In 1970, a language series by editor Sava Stajcic was published in ten sequels in the military magazine "Front" with a historical construct of Croatian-Serbian attempts to create a common language in ...the 19lh and first half of the 20th centuries. The author of the series set out from the wrong assumption that Croatian and Serbian are in fact a unique language that therefore they should not be divided by the polarization of the republics' variants. The series was directly inspired by the observed growing Croatian language and linguistic independence, which was, according to Stajcic, carried out in silence in the Croatian professional circles, and which is based on the Declaration on the Name and Status of the Croatian Literary Language, in spite of its all-Yugoslav political condemnation. The author names professors Ljudevit Jonke and Sjepan Babic as co-creators of such a language policy.

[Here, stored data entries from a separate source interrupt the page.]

(* ===== verification/Text.v ===== *)
(** * Text helpers of the Rust standard library

    [to_string] and [parse] of unsigned integers, [trim], [to_ascii_lowercase],
    [rsplit_once] and counting of a character, as the components use them. *)

From Stdlib Require Import Ascii.
From Stdlib Require DecimalString DecimalN DecimalFacts.
From S2P Require Import Prelude Json.

Local Open Scope Z_scope.

(** [u64::to_string]. *)
Definition dec_text (n : Z) : string :=
  DecimalString.NilZero.string_of_uint (N.to_uint (Z.to_N n)).

(** [str::parse] of an unsigned integer of [w] bits: decimal digits after an
    optional plus sign, at least one, no overflow. *)
Definition parse_uint (w : Z) (s : string) : option Z :=
  let digits := match s with String "+"%char rest => rest | _ => s end in
  match DecimalString.NilZero.uint_of_string digits with
  | Some d => let n := Z.of_N (N.of_uint d) in if n <? 2 ^ w then Some n else None
  | None => None
  end.

Lemma to_uint_nonnil n : N.to_uint n <> Decimal.Nil.
Proof.
  intros H. pose proof (DecimalN.Unsigned.of_to n) as Hn. rewrite H in Hn. simpl in Hn. subst n. done.
Qed.

Lemma string_of_uint_no_plus d s :
  DecimalString.NilZero.string_of_uint d = String "+"%char s -> False.
Proof. by destruct d. Qed.

Lemma parse_dec_text w n : 0 <= n < 2 ^ w -> parse_uint w (dec_text n) = Some n.
Proof.
  intros Hn. unfold parse_uint, dec_text.
  set (t := DecimalString.NilZero.string_of_uint (N.to_uint (Z.to_N n))).
  assert (Ht : match t with String "+"%char rest => rest | _ => t end = t).
  { destruct t as [|a t'] eqn:E; [done|]. destruct (Ascii.ascii_dec a "+"%char) as [->|Hne].
    - by apply string_of_uint_no_plus in E.
    - by repeat (destruct a as [[] [] [] [] [] [] [] []]; try done). }
  rewrite Ht. unfold t. rewrite DecimalString.NilZero.usu by apply to_uint_nonnil.
  rewrite DecimalN.Unsigned.of_to. rewrite Z2N.id by lia.
  by assert (n <? 2 ^ w = true) as -> by (apply Z.ltb_lt; lia).
Qed.

(** [{:016x}]: sixteen lower-case hexadecimal digits of a [u64]. *)
Definition hex_digit (n : Z) : Ascii.ascii :=
  Ascii.ascii_of_N (Z.to_N (if n <? 10 then 48 + n else 87 + n)).

Fixpoint hex_digits (count : nat) (n : Z) (acc : string) : string :=
  match count with
  | O => acc
  | S count => hex_digits count (Z.shiftr n 4) (String (hex_digit (Z.land n 15)) acc)
  end.

Definition hex16 (n : Z) : string := hex_digits 16 n "".

(** [str::to_ascii_lowercase]. *)
Definition lower_ascii (a : Ascii.ascii) : Ascii.ascii :=
  let n := Ascii.N_of_ascii a in
  if ((65 <=? n) && (n <=? 90))%N then Ascii.ascii_of_N (n + 32) else a.

Fixpoint to_ascii_lowercase (s : string) : string :=
  match s with
  | EmptyString => EmptyString
  | String a s => String (lower_ascii a) (to_ascii_lowercase s)
  end.

(** [str::trim]: from both ends, the characters [is_blank] skips. *)
Fixpoint of_bytes (l : list Z) : string :=
  match l with
  | [] => EmptyString
  | b :: l => String (Ascii.ascii_of_N (Z.to_N b)) (of_bytes l)
  end.

Lemma of_bytes_bytes_of s : of_bytes (bytes_of s) = s.
Proof.
  induction s as [|a s IH]; [done|]. cbn [bytes_of of_bytes]. rewrite IH. unfold byte_of.
  by rewrite N2Z.id, Ascii.ascii_N_embedding.
Qed.

Lemma bytes_of_inj s t : bytes_of s = bytes_of t -> s = t.
Proof. intros H. by rewrite <- (of_bytes_bytes_of s), H, of_bytes_bytes_of. Qed.

Lemma bytes_of_range s : Forall (fun x => 0 <= x < 256) (bytes_of s).
Proof. induction s as [|a s IH]; constructor; [apply byte_of_range|done]. Qed.

Lemma byte_of_ascii x : 0 <= x < 256 -> byte_of (Ascii.ascii_of_N (Z.to_N x)) = x.
Proof. intros H. unfold byte_of. rewrite Ascii.N_ascii_embedding by lia. lia. Qed.

Lemma bytes_of_of_bytes l : Forall (fun x => 0 <= x < 256) l -> bytes_of (of_bytes l) = l.
Proof. induction 1 as [|x l Hx Hl IH]; [done|]. cbn [of_bytes bytes_of]. by rewrite byte_of_ascii, IH. Qed.

Fixpoint trim_start (l : list Z) : list Z :=
  match l with
  | [] => []
  | a :: l1 =>
      if space1 a then trim_start l1 else
      match l1 with
      | [] => l
      | b :: l2 =>
          if space2 a b then trim_start l2 else
          match l2 with
          | [] => l
          | c :: l3 => if space3 a b c then trim_start l3 else l
          end
      end
  end.

(** The same from the end, on the reversed bytes. *)
Fixpoint trim_rev (l : list Z) : list Z :=
  match l with
  | [] => []
  | a :: l1 =>
      if space1 a then trim_rev l1 else
      match l1 with
      | [] => l
      | b :: l2 =>
          if space2 b a then trim_rev l2 else
          match l2 with
          | [] => l
          | c :: l3 => if space3 c b a then trim_rev l3 else l
          end
      end
  end.

Definition trim (s : string) : string :=
  of_bytes (reverse (trim_rev (reverse (trim_start (bytes_of s))))).

(** [str::matches(c).count()] and [str::contains(c)]. *)
Fixpoint count_char (c : Ascii.ascii) (s : string) : nat :=
  match s with
  | EmptyString => 0
  | String a s => (if Ascii.eqb a c then 1 else 0) + count_char c s
  end.

Definition contains_char (c : Ascii.ascii) (s : string) : bool :=
  negb (Nat.eqb (count_char c s) 0).

(** [str::contains(&str)]. *)
Fixpoint contains (sub s : string) : bool :=
  String.prefix sub s ||
  match s with EmptyString => false | String _ s => contains sub s end.

(** [str::strip_prefix]. *)
Fixpoint strip_prefix (p s : string) : option string :=
  match p, s with
  | EmptyString, s => Some s
  | String a p, String b s => if Ascii.eqb a b then strip_prefix p s else None
  | String _ _, EmptyString => None
  end.

Lemma strip_prefix_app p s : strip_prefix p (p +:+ s) = Some s.
Proof.
  induction p as [|a p IH]; [done|]. change (strip_prefix (String a p) (String a (p +:+ s)) = Some s).
  cbn [strip_prefix]. by rewrite Ascii.eqb_refl.
Qed.

Lemma sapp_cancel p a b : p +:+ a = p +:+ b -> a = b.
Proof. intros H. pose proof (strip_prefix_app p a) as Ha. rewrite H, strip_prefix_app in Ha. by simplify_eq. Qed.

(** [str::rsplit_once(c)]. *)
Fixpoint rsplit_once (c : Ascii.ascii) (s : string) : option (string * string) :=
  match s with
  | EmptyString => None
  | String a s' =>
      match rsplit_once c s' with
      | Some (before, after) => Some (String a before, after)
      | None => if Ascii.eqb a c then Some (EmptyString, s') else None
      end
  end.

(** [str::split_once(c)]. *)
Fixpoint split_once (c : Ascii.ascii) (s : string) : option (string * string) :=
  match s with
  | EmptyString => None
  | String a s' =>
      if Ascii.eqb a c then Some (EmptyString, s')
      else match split_once c s' with
           | Some (before, after) => Some (String a before, after)
           | None => None
           end
  end.

Lemma split_once_spec c s before after :
  split_once c s = Some (before, after) ->
  s = before +:+ String c after /\ count_char c before = 0%nat.
Proof.
  revert before after. induction s as [|a s IH]; intros before after; simpl; [done|].
  destruct (Ascii.eqb_spec a c) as [->|Hne]; [intros; by simplify_eq|].
  destruct (split_once c s) as [[b t]|]; [|done]. intros; simplify_eq.
  destruct (IH b after eq_refl) as [-> Hc]. simpl.
  destruct (Ascii.eqb_spec a c); [done|]. by rewrite Hc.
Qed.

Lemma split_once_app c before after :
  count_char c before = 0%nat -> split_once c (before +:+ String c after) = Some (before, after).
Proof.
  induction before as [|a s IH]; intros Hc.
  - change (split_once c (String c after) = Some (EmptyString, after)). cbn [split_once]. by rewrite Ascii.eqb_refl.
  - change (split_once c (String a (s +:+ String c after)) = Some (String a s, after)). cbn [split_once count_char] in *.
    destruct (Ascii.eqb a c); [done|]. by rewrite IH.
Qed.

Lemma rsplit_once_spec c s before after :
  rsplit_once c s = Some (before, after) ->
  s = before +:+ String c after /\ count_char c after = 0%nat.
Proof.
  revert before after. induction s as [|a s IH]; intros before after; simpl; [done|].
  destruct (rsplit_once c s) as [[b t]|] eqn:Hs.
  - intros; simplify_eq. destruct (IH b after eq_refl) as [-> Hc]. done.
  - destruct (Ascii.eqb_spec a c) as [->|]; [|done]. intros; simplify_eq. split; [done|].
    clear IH. induction after as [|a s IH]; [done|]. simpl in *.
    destruct (rsplit_once c s) as [[? ?]|]; [done|]. destruct (Ascii.eqb a c); [done|]. auto.
Qed.

Lemma rsplit_once_none c s : rsplit_once c s = None <-> count_char c s = 0%nat.
Proof.
  induction s as [|a s IH]; simpl; [done|].
  destruct (rsplit_once c s) as [[b t]|] eqn:Hs, (Ascii.eqb a c); simpl; naive_solver.
Qed.

Example trim_ex : trim "  BYTEA " = "BYTEA"%string.
Proof. reflexivity. Qed.

(** ** UTF-8 validation

    [str::from_utf8] and [String::from_utf8_lossy] of the standard library on bytes, as the
    components that read untrusted bytes use them. *)

Local Open Scope Z_scope.

Module Utf8.

(** A whole character of [n] bytes, or [n] bytes to replace. *)
Inductive piece := Whole (n : nat) | Broken (n : nat).

Definition continuation (b : Z) : bool := between 128 b 191.

(** The byte [i] places further, 0 past the end. *)
Definition at_ (l : list Z) (i : nat) : Z := default 0 (l !! i).

(** What the second byte after [a] may be. *)
Definition second_of_three (a b : Z) : bool :=
  if a =? 224 then between 160 b 191 else if a =? 237 then between 128 b 159 else continuation b.
Definition second_of_four (a b : Z) : bool :=
  if a =? 240 then between 144 b 191 else if a =? 244 then between 128 b 143 else continuation b.

Definition first_piece (a : Z) (l : list Z) : piece :=
  if a <? 128 then Whole 1
  else if between 194 a 223 then if continuation (at_ l 0) then Whole 2 else Broken 1
  else if between 224 a 239 then
    if second_of_three a (at_ l 0) then if continuation (at_ l 1) then Whole 3 else Broken 2 else Broken 1
  else if between 240 a 244 then
    if second_of_four a (at_ l 0)
    then if continuation (at_ l 1) then if continuation (at_ l 2) then Whole 4 else Broken 3 else Broken 2
    else Broken 1
  else Broken 1.

(** [skip] bytes belong to the piece before. *)
Fixpoint valid_from (skip : nat) (l : list Z) : bool :=
  match l with
  | [] => true
  | a :: l =>
      match skip with
      | S k => valid_from k l
      | O => match first_piece a l with Whole n => valid_from (n - 1) l | Broken _ => false end
      end
  end.

Definition valid (l : list Z) : bool := valid_from 0 l.

Definition from_utf8 (l : list Z) : option string := if valid l then Some (of_bytes l) else None.

(** U+FFFD. *)
Definition replacement : list Z := [239; 191; 189].

Fixpoint lossy_from (keep : bool) (skip : nat) (l : list Z) : list Z :=
  match l with
  | [] => []
  | a :: l =>
      match skip with
      | S k => (if keep then [a] else []) ++ lossy_from keep k l
      | O =>
          match first_piece a l with
          | Whole n => a :: lossy_from true (n - 1) l
          | Broken n => replacement ++ lossy_from false (n - 1) l
          end
      end
  end.

Definition from_utf8_lossy (l : list Z) : string := of_bytes (lossy_from true 0 l).

Lemma lossy_valid_from skip l : valid_from skip l = true -> lossy_from true skip l = l.
Proof.
  revert skip. induction l as [|a l IH]; intros skip H; [done|]. cbn in *. destruct skip as [|k].
  - destruct (first_piece a l) as [n|n]; [|done]. by rewrite IH.
  - by rewrite IH.
Qed.

(** Valid bytes are read as they are. *)
Lemma lossy_valid l : valid l = true -> from_utf8_lossy l = of_bytes l.
Proof. intros H. unfold from_utf8_lossy. by rewrite (lossy_valid_from 0). Qed.

Lemma valid_ascii l : Forall (fun b => 0 <= b < 128) l -> valid l = true.
Proof.
  unfold valid. induction 1 as [|a l Ha _ IH]; [done|]. cbn. unfold first_piece. by assert (a <? 128 = true) as -> by lia.
Qed.

End Utf8.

Conceptually, the series of texts was aimed at the introduction of an institutional state political body that would exclude the scientific linguistic approach, conduct a unique-language policy in the spirit of the Novi Sad Agreement. This language was to be based on the model proposed by Mitar Pesikan, who suggested that this common language should be created by "mixing and crossing, and by taking from all four 'sacks'; Croatian, Serbian, Bosnian and Montenegrin."